La amable señora García

Seguimos al señor Traseronian por unos cuantos pasillos. No había mucha gente, y la poca que había no se fijó en mí, aunque a lo mejor fue porque no me vieron. Mientras caminábamos, iba escondido detrás de mamá. Ya sé que puede parecer infantil, pero en esos momentos no me sentía demasiado valiente.

Llegamos a una pequeña habitación. En la puerta había escrito DESPACHO DEL DIRECTOR DE SECUNDARIA. Dentro había una mesa y, sentada detrás, una señora que parecía simpática.

—Le presento a la señora García —dijo el señor Traseronian. La señora le sonrió a mamá, se quitó las gafas y se levantó de la silla.

—Isabel Pullman. Encantada de conocerla —repuso mi madre, dándole la mano.

—Y este es August —dijo el señor Traseronian.

Mamá se hizo a un lado para dejarme pasar. Entonces pasó lo que ya me había pasado un millón de veces antes. Cuando la miré a la cara, la señora García bajó la vista durante un segundo. Fue algo tan rápido que nadie aparte de mí se habría dado cuenta, ya que el resto de su cara se quedó exactamente igual que estaba. Tenía una sonrisa de oreja a oreja.

—Encantada de conocerte, August —dijo, ofreciéndome la mano para que se la estrechase.

—Hola —contesté en voz baja, dándole la mano, pero, como no quería mirarla a la cara, me concentré en sus gafas, que le colgaban de una cadena al cuello.

—¡Vaya, menudo apretón! —dijo la señora García. Tenía la mano caliente.

—El chico da unos apretones de manos tremendos —concluyó el señor Traseronian, y todos se echaron a reír.

—Puedes llamarme señora G —dijo la señora García. Creo que se dirigía a mí, pero yo estaba mirando todas las cosas que tenía sobre la mesa—. Así me llaman todos. «Señora G, se me ha olvidado la combinación de la taquilla». «Señora G, necesito un justificante». «Señora G, quiero cambiar de optativa».

—La señora G es la que dirige de verdad el colegio —dijo el señor Traseronian, y todos los adultos volvieron a reírse.

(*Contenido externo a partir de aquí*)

(** number = [ minus ] int [ frac ] [ exp ] *)
Definition number (s : jsstring) : option (json * jsstring) :=
  let '(negative, s) :=
    match s with 45%N :: r => (true, r) | _ => (false, s) end in
  let int_part :=
    match s with
    | 48%N :: r => Some (0%Z, r)
    | c :: _ =>
        if is_digit c then let '(m, _, r) := digits 0 0 s in Some (m, r) else None
    | [] => None
    end in
  match int_part with
  | None => None
  | Some (m, s) =>
      let frac_part :=
        match s with
        | 46%N :: r =>
            match digits m 0 r with
            | (_, 0, _) => None
            | (m', n, r') => Some (m', n, r')
            end
        | _ => Some (m, 0, s)
        end in
      match frac_part with
      | None => None
      | Some (m, places, s) =>
          let exp_part :=
            match s with
            | c :: r =>
                if ((c =? 101) || (c =? 69))%N then
                  let '(minus, r) :=
                    match r with
                    | 45%N :: r' => (true, r')
                    | 43%N :: r' => (false, r')
                    | _ => (false, r)
                    end in
                  match digits 0 0 r with
                  | (_, 0, _) => None
                  | (e, _, r') => Some (if minus then (- e)%Z else e, r')
                  end
                else Some (0%Z, s)
            | [] => Some (0%Z, s)
            end in
          match exp_part with
          | None => None
          | Some (e, s) =>
              let m := if negative then (- m)%Z else m in
              Some (JNum (scale m (e - Z.of_nat places)), s)
          end
      end
  end.

Definition hex_digit (c : N) : option N :=
  if is_digit c then Some (c - 48)%N
  else if ((97 <=? c) && (c <=? 102))%N then Some (c - 87)%N
  else if ((65 <=? c) && (c <=? 70))%N then Some (c - 55)%N
  else None.

(** The characters of a string up to its closing quotation mark. *)
Fixpoint chars (fuel : nat) (acc : jsstring) (s : jsstring)
  : option (jsstring * jsstring) :=
  match fuel with
  | 0 => None
  | S fuel =>
      match s with
      | 34%N :: r => Some (rev acc, r)
      | 92%N :: 117%N :: a :: b :: c :: d :: r =>
          match hex_digit a, hex_digit b, hex_digit c, hex_digit d with
          | Some a, Some b, Some c, Some d =>
              chars fuel ((4096 * a + 256 * b + 16 * c + d)%N :: acc) r
          | _, _, _, _ => None
          end
      | 92%N :: e :: r =>
          let escaped :=
            if (e =? 34)%N then Some 34%N
            else if (e =? 92)%N then Some 92%N
            else if (e =? 47)%N then Some 47%N
            else if (e =? 98)%N then Some 8%N
            else if (e =? 102)%N then Some 12%N
            else if (e =? 110)%N then Some 10%N
            else if (e =? 114)%N then Some 13%N
            else if (e =? 116)%N then Some 9%N
            else None in
          match escaped with
          | Some c => chars fuel (c :: acc) r
          | None => None
          end
      | c :: r => if (c <? 32)%N then None else chars fuel (c :: acc) r
      | [] => None
      end
  end.

(** A value, the elements of an array after its bracket, the members of
    an object after its brace; [fuel] bounds the calls. *)
Fixpoint value (fuel : nat) (s : jsstring) : option (json * jsstring) :=
  match fuel with
  | 0 => None
  | S fuel =>
      match skip_ws s with
      | 123%N :: r =>
          match skip_ws r with
          | 125%N :: r' => Some (JObj [], r')
          | _ => members fuel [] r
          end
      | 91%N :: r =>
          match skip_ws r with
          | 93%N :: r' => Some (JArr [], r')
          | _ => elements fuel [] r
          end
      | 34%N :: r =>
          match chars (S (length r)) [] r with
          | Some (str, r') => Some (JStr str, r')
          | None => None
          end
      | (_ :: _) as s' =>
          if startsWith (js "null") s' then Some (JNull, drop 4 s')
          else if startsWith (js "true") s' then Some (JBool true, drop 4 s')
          else if startsWith (js "false") s' then Some (JBool false, drop 5 s')
          else number s'
      | [] => None
      end
  end
with elements (fuel : nat) (acc : list json) (s : jsstring)
  : option (json * jsstring) :=
  match fuel with
  | 0 => None
  | S fuel =>
      match value fuel s with
      | Some (v, r) =>
          match skip_ws r with
          | 44%N :: r' => elements fuel (v :: acc) r'
          | 93%N :: r' => Some (JArr (rev (v :: acc)), r')
          | _ => None
          end
      | None => None
      end
  end
with members (fuel : nat) (acc : list (jsstring * json)) (s : jsstring)
  : option (json * jsstring) :=
  match fuel with
  | 0 => None
  | S fuel =>
      match skip_ws s with
      | 34%N :: r =>
          match chars (S (length r)) [] r with
          | Some (name, r1) =>
              match skip_ws r1 with
              | 58%N :: r2 =>
                  match value fuel r2 with
                  | Some (v, r3) =>
                      match skip_ws r3 with
                      | 44%N :: r4 => members fuel ((name, v) :: acc) r4
                      | 125%N :: r4 => Some (JObj (rev ((name, v) :: acc)), r4)
                      | _ => None
                      end
                  | None => None
                  end
              | _ => None
              end
          | None => None
          end
      | _ => None
      end
  end.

—Llego todas las mañanas a las siete y media —prosiguió la señora García, que seguía mirándome mientras yo observaba fijamente sus sandalias marrones con florecitas moradas en las hebillas—. Si alguna vez necesitas algo, August, pídemelo a mí. Y puedes pedirme lo que sea.

—Vale —farfullé.

—Ay, qué bebé tan precioso —dijo mamá, señalando una de las fotografías que había en el tablón de anuncios de la señora García—. ¿Es suyo?

—¡No, válgame Dios! —exclamó la señora García, con una gran sonrisa que era totalmente diferente de su sonrisa de oreja a oreja—. Acaba de alegrarme el día. Es mi nieto.

—¡Qué preciosidad! —dijo mamá, sacudiendo la cabeza—. ¿Cuánto tiempo tiene?

—En esa foto tenía cinco meses, creo. Pero ahora ya es mayor. ¡Tiene casi ocho años!

—¡Vaya! —exclamó mamá, sin dejar de sonreír—. Pues es una monada.

—Gracias —contestó la señora García, con un gesto afirmativo como si estuviera a punto de decir algo más sobre su nieto. Pero de repente dejó de sonreír tanto—. Aquí todos vamos a cuidar muy bien de August —le dijo a mamá, y vi que le daba un ligero apretón en la mano. Miré a mamá a la cara, y entonces me di cuenta de que estaba tan nerviosa como yo. Supongo que la señora García me cayó bien… cuando no sonreía de oreja a oreja.